The Pontiac Fiero was one of the automaker's most sporty and attractive models. It became an instant success but the vehicle would not be on the market for long. Some serious issues with its design made it one of the most unsafe vehicles on the road. You don't see many of them on the road these days. If you're wondering whatever happened to the Pontiac Fiero, here is a history with the explanation of why this sporty model was discontinued.
History of the Pontiac Fiero
According to Wikipedia, the Pontiac Fiero was produced by General Motors under the Pontiac brand. The Fiero was the creation of Hulki Aldikacti and George Milidrag as a sports model with two seats and a mid-engine design. The first model year was released in 1983 as a 1984 model year.
This was Pontiac's first 2 seat car as well as the first mid-engine model in mass production. It was a technological wonder in some aspects. It came out with hidden headlights, composite panels, and speakers that were integrated as a luxury feature. The Fiero had tremendous curb appeal and it drew sportscar enthusiasts in for the first few years of production.
The run of the Fiero
The Pontiac Fiero was produced from 1984 through 1988. GM produced them for five years with a total of 370,168 built. It was off to a good start in 1984, chosen as one of the Ten Best List by Car and Driver magazine, and chosen to be the 1984 Indianapolis 500 Official Pace Car.
The Fiero most closely resembled a Porsche in its sporty body design. Throughout the life of the Fiero, GM was faced with multiple safety issues and challenges with the design. This made it necessary for the automaker to become innovative and apply a series of fixes which resulted in a high overhead cost for production resulting in a loss of approximately $2,000 per vehicle sold.
The Pontiac Fiero's reputation
For a vehicle that had such a good start in its first year of production, the reputation of the vehicle diminished quickly after its first year of sales. According to Tree Hugger, the Pontic Fiero had some serious design flaws that made some of the models catch fire. The Fiero was a car that tended to run hot.
It was also plagued with oil leaks. When the oil leaked onto the hot exhaust manifold, the result was a fire. Other factors contributed o the explosive nature of the car, including faulty radiator hoses that were also responsible for some of the fires. Multiple fires were reported with the Fiero and it led GM to issue a recall notice for each of the 244,000 Fieros that had been built during that time.
An investigation conducted by the NHTSA Office of Defects revealed that many of the fires that erupted in the Fieros were a result of faulty and improper owner maintenance along with improper service procedures. These were identified as the chief causes of engine compartment fires in the Fieros with four-cylinder engines. They concluded that it was not associated with design flaws.
The damage was done
According to Hot Cars, the Fiero had its merits, but the vehicle had so many reports of catching fire that there was no way to recover its reputation. It was named to the list of the most explosive cars on the planet, which doesn't make buyers feel comfortable about driving a dangerous vehicle.
Other issues were identified with the Fiero. The car was expensive to maintain. It earned a reputation for having power performance and it was sketchy when it came to reliability. The engine was underpowered and heavy which didn't do much for its reputation. The Pontiac Fiero was called the worst sports car by Motor One.

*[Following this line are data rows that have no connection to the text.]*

Lemma concept_without_members_witness :
  parse_cypher_file script_lonely_concept = Some (parsed script_lonely_concept)
  ∧ concepts (parsed script_lonely_concept) !! "CONCEPT-1" = Some (concept_1 [] None)
  ∧ contains_members script_lonely_concept "CONCEPT-1" = []
  ∧ c_sequence (concept_1 [] None) = None
  ∧ concept_dict (concept_1 [] None) !! "sequence" = None
  ∧ c_nodes (concept_1 [] None) = [].
Proof.
  assert (parse_cypher_file script_lonely_concept
          = Some (parsed script_lonely_concept)) as H1 by (vm_compute; reflexivity).
  assert (concepts (parsed script_lonely_concept) !! "CONCEPT-1"
          = Some (concept_1 [] None)) as H2 by (vm_compute; reflexivity).
  assert (contains_members script_lonely_concept "CONCEPT-1" = []) as H3
    by (vm_compute; reflexivity).
  split; [exact H1|]. split; [exact H2|]. split; [exact H3|].
  exact (concept_without_members_has_no_sequence _ _ _ _ H1 H2 H3).
Defined.

(** C3 as stated fails: the concept of a script that holds one concept and
    no containment statement is parsed, yet its sequence is not the empty
    list; the field is absent. *)
Lemma lonely_concept_sequence_is_absent :
  ¬ (∀ cypher_script graph_data concept_id c,
       parse_cypher_file cypher_script = Some graph_data →
       concepts graph_data !! concept_id = Some c →
       contains_members cypher_script concept_id = [] →
       c_sequence c = Some []).
Proof.
  intros H.
  specialize (H script_lonely_concept (parsed script_lonely_concept)
                "CONCEPT-1" (concept_1 [] None)).
  discriminate H; vm_compute; reflexivity.
Qed.

(** C4. For every parsed concept with recorded containment statements, the
    derived sequence lists the member ids of a rearrangement [l] of the
    recorded (member, sequence number) pairs that is ascending in the
    sequence number and keeps pairs with equal numbers in statement order;
    and the CONTAINS edge towards a member that is a node carries the
    1-based rank of the member in that order.  For CONCEPT-1 with N3
    (sequence 2), N1 (sequence 0), N2 (sequence 1) the sequence is
    N1, N2, N3 and the edges carry 1, 2, 3. *)
Theorem sequence_is_stable_sort_and_positions_are_ranks :
  (∀ cypher_script graph_data concept_id c,
     parse_cypher_file cypher_script = Some graph_data →
     concepts graph_data !! concept_id = Some c →
     contains_members cypher_script concept_id ≠ [] →
     let G := build_networkx_graph graph_data in
     ∃ l,
       c_sequence c = Some l.*1
       ∧ l ≡ₚ contains_members cypher_script concept_id
       ∧ Sorted (λ a b, (a.2 ≤ b.2)%Z) l
       ∧ (∀ n, filter (λ a, a.2 = n) l
               = filter (λ a, a.2 = n) (contains_members cypher_script concept_id))
       ∧ ∀ i node_id,
           l.*1 !! i = Some node_id → node_id ∉ drop (S i) l.*1 →
           has_node G node_id = true →
           edge_attr G concept_id node_id "relation" = Some (AStr "CONTAINS")
           ∧ edge_attr G concept_id node_id "sequence" = Some (AInt (Z.of_nat i + 1)))
  ∧ (let G := graph_of script_sequence in
     contains_members script_sequence "CONCEPT-1" = [("N3", 2%Z); ("N1", 0%Z); ("N2", 1%Z)]
     ∧ c_sequence <$> concepts (parsed script_sequence) !! "CONCEPT-1"
       = Some (Some ["N1"; "N2"; "N3"])
     ∧ edge_attr G "CONCEPT-1" "N1" "sequence" = Some (AInt 1)
     ∧ edge_attr G "CONCEPT-1" "N2" "sequence" = Some (AInt 2)
     ∧ edge_attr G "CONCEPT-1" "N3" "sequence" = Some (AInt 3)).
Proof.
  split; [|cbv zeta; repeat split; vm_compute; reflexivity].
  intros s gd cid c Hparse Hc Hsome G.
  destruct (parsed_concept _ _ _ _ Hparse Hc) as (_ & _ & Hcons).
  exists (sorted snd (contains_members s cid)).
  split; [by apply Hcons|]. split; [apply sorted_perm|].
  split; [apply sorted_Sorted|]. split; [intros n; apply (sorted_stable snd)|].
  intros i v Hi Hlast Hv.
  destruct (member_edge_present G "CONTAINS" _ i v
              (g_adj (relationship_graph gd) !! (cid, v)) Hi Hlast Hv)
    as (d & Hd & Hrel & Hseq).
  rewrite <-(Hcons Hsome) in Hd.
  rewrite <-(parsed_concept_edge _ _ _ _ _ Hparse Hc) in Hd.
  by rewrite !(edge_attr_Some _ _ _ d).
Qed.

Lemma sequence_witness :
  parse_cypher_file script_sequence = Some (parsed script_sequence)
  ∧ concepts (parsed script_sequence) !! "CONCEPT-1"
    = Some (concept_1 ["N3"; "N1"; "N2"] (Some ["N1"; "N2"; "N3"]))
  ∧ contains_members script_sequence "CONCEPT-1" ≠ []
  ∧ ∃ l, Some ["N1"; "N2"; "N3"] = Some l.*1
         ∧ l ≡ₚ contains_members script_sequence "CONCEPT-1"
         ∧ Sorted (λ a b, (a.2 ≤ b.2)%Z) l.
Proof.
  assert (parse_cypher_file script_sequence = Some (parsed script_sequence)) as H1
    by (vm_compute; reflexivity).
  assert (concepts (parsed script_sequence) !! "CONCEPT-1"
          = Some (concept_1 ["N3"; "N1"; "N2"] (Some ["N1"; "N2"; "N3"]))) as H2
    by (vm_compute; reflexivity).
  assert (contains_members script_sequence "CONCEPT-1" ≠ []) as H3
    by (vm_compute; discriminate).
  split; [exact H1|]. split; [exact H2|]. split; [exact H3|].
  destruct (proj1 sequence_is_stable_sort_and_positions_are_ranks _ _ _ _ H1 H2 H3)
    as (l & Hl & Hperm & Hsorted & _).
  exists l. split; [exact Hl|]. split; [exact Hperm|exact Hsorted].
Defined.




(** C10. In the graph of a parsed script the position of a CONTAINS (or
    INCLUDES) edge is the 1-based rank of the member in the full derived
    sequence, members that are not nodes included; such members get no
    edge, and no edge of the concept (or path) carries their rank: the
    positions of the surviving edges skip it.  For CONCEPT-1 with N1,
    N2, N3 where N2 is never created, the edges carry 1 and 3; likewise for
    PATH-1 with CONCEPT-1, CONCEPT-2, CONCEPT-3 where CONCEPT-2 is never
    created. *)
Theorem positions_count_missing_members :
  (∀ cypher_script graph_data,
     parse_cypher_file cypher_script = Some graph_data →
     let G := build_networkx_graph graph_data in
     (∀ concept_id c l,
        concepts graph_data !! concept_id = Some c → c_sequence c = Some l →
        (∀ r v, l !! r = Some v → v ∉ drop (S r) l → has_node G v = true →
           edge_attr G concept_id v "relation" = Some (AStr "CONTAINS")
           ∧ edge_attr G concept_id v "sequence" = Some (AInt (Z.of_nat r + 1)))
        ∧ (∀ r v, l !! r = Some v → has_node G v = false →
             g_adj G !! (concept_id, v) = None
             ∧ ∀ w, edge_attr G concept_id w "sequence" ≠ Some (AInt (Z.of_nat r + 1))))
     ∧ (∀ path_id p l,
          learning_paths graph_data !! path_id = Some p →
          p_conceptSequence p = Some l →
          (∀ r v, l !! r = Some v → v ∉ drop (S r) l → has_node G v = true →
             edge_attr G path_id v "relation" = Some (AStr "INCLUDES")
             ∧ edge_attr G path_id v "sequence" = Some (AInt (Z.of_nat r + 1)))
          ∧ (∀ r v, l !! r = Some v → has_node G v = false →
               g_adj G !! (path_id, v) = None
               ∧ ∀ w, edge_attr G path_id w "sequence" ≠ Some (AInt (Z.of_nat r + 1)))))
  ∧ (let G := graph_of script_missing_unit in
     c_sequence <$> concepts (parsed script_missing_unit) !! "CONCEPT-1"
       = Some (Some ["N1"; "N2"; "N3"])
     ∧ edge_attr G "CONCEPT-1" "N1" "sequence" = Some (AInt 1)
     ∧ g_adj G !! ("CONCEPT-1", "N2") = None
     ∧ edge_attr G "CONCEPT-1" "N3" "sequence" = Some (AInt 3)
     ∧ size (g_adj G) = 2%nat)
  ∧ (let G := graph_of script_missing_concept in
     p_conceptSequence <$> learning_paths (parsed script_missing_concept) !! "PATH-1"
       = Some (Some ["CONCEPT-1"; "CONCEPT-2"; "CONCEPT-3"])
     ∧ edge_attr G "PATH-1" "CONCEPT-1" "sequence" = Some (AInt 1)
     ∧ g_adj G !! ("PATH-1", "CONCEPT-2") = None
     ∧ edge_attr G "PATH-1" "CONCEPT-3" "sequence" = Some (AInt 3)
     ∧ size (g_adj G) = 2%nat).
Proof.
  split; [|cbv zeta; repeat split; vm_compute; reflexivity].
  intros s gd Hparse G.
  assert (∀ u v d0, g_adj (relationship_graph gd) !! (u, v) = Some d0 →
                    d0 !! "sequence" = None) as Hrel.
  { intros u v d0 Hd0. by apply relationship_graph_edge in Hd0 as [? _]. }
  assert (∀ u v, has_node G v = false → g_adj G !! (u, v) = None) as Habsent.
  { intros u v Hv. destruct (g_adj G !! (u, v)) as [d|] eqn:Hd; [|done].
    destruct (build_wf gd u v) as [_ Hv']; [by eauto|].
    apply has_node_true in Hv'. unfold G in Hv. congruence. }
  split.
  - intros cid c l Hc Hl. split.
    + intros r v Hr Hlast Hv.
      destruct (member_edge_present G "CONTAINS" l r v
                  (g_adj (relationship_graph gd) !! (cid, v)) Hr Hlast Hv)
        as (d & Hd & Hrelation & Hseq).
      rewrite <-Hl, <-(parsed_concept_edge _ _ _ _ _ Hparse Hc) in Hd.
      by rewrite !(edge_attr_Some _ _ _ d).
    + intros r v Hr Hv. split; [by apply Habsent|]. intros w.
      unfold edge_attr. rewrite (parsed_concept_edge _ _ _ _ _ Hparse Hc), Hl.
      destruct (member_edge _ _ _ _ _) as [d|] eqn:Hd; [|done]. simpl.
      eapply member_edge_gap; [exact Hr|exact Hv| |exact Hd]. apply Hrel.
  - intros pid p l Hp Hl. split.
    + intros r v Hr Hlast Hv.
      destruct (member_edge_present G "INCLUDES" l r v
                  (g_adj (relationship_graph gd) !! (pid, v)) Hr Hlast Hv)
        as (d & Hd & Hrelation & Hseq).
      rewrite <-Hl, <-(parsed_path_edge _ _ _ _ _ Hparse Hp) in Hd.
      by rewrite !(edge_attr_Some _ _ _ d).
    + intros r v Hr Hv. split; [by apply Habsent|]. intros w.
      unfold edge_attr. rewrite (parsed_path_edge _ _ _ _ _ Hparse Hp), Hl.
      destruct (member_edge _ _ _ _ _) as [d|] eqn:Hd; [|done]. simpl.
      eapply member_edge_gap; [exact Hr|exact Hv| |exact Hd]. apply Hrel.
Qed.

There was little that General Motors could do to repair the damaged reputation of the Fiero. It became a lost cause as the general public had already seen enough with the fires and the negative experiences that were reported and legitimized. The Fiero was an attractive car that had a sexy and sporty aesthetic but it represented a host of possible issues that were expensive and dangerous. Owning an attractive vehicle was not worth the safety risks and other associated problems.
A Drop in Sales
Sales dropped dramatically for the Pontiac Fiero after the reviews started rolling in about its safety hazards. Although GM tried to explain them away as owner maintenance issues, this could not be taken seriously when one of the vehicles caught on fire during a testing run. There was no owner to blame for the situation. If Fieros were catching fire during testing, that was ample support for the fact that there was something amiss in the design of the vehicle.
The Pontiac Fiero was a significant model in the history of General Motors' Pontiac division. It was the first mid-engine two-seat sports car to be produced by the automaker. This gives it an automatic entry into the history books of the brand. It was sleek and attractive with a few prominent luxury features.
After the first year of production, reports of poor performance, high maintenance costs, and frustrating issues with reliability began to turn the positive reviews of its first model year into frightening reports of multiple units catching fire and burning. The reputation of the Fiero was damaged by these issues and sales dropped off dramatically.
GM was losing a few grand on each model it produced anyway. With sales going south, it didn't make sense to continue producing the car. GM continued to try to salvage the reputation of the Fiero through 1988, but seeing that it was a losing deal, they permanently retired the Pontiac Fiero. It was a nice idea that didn't make the final cut.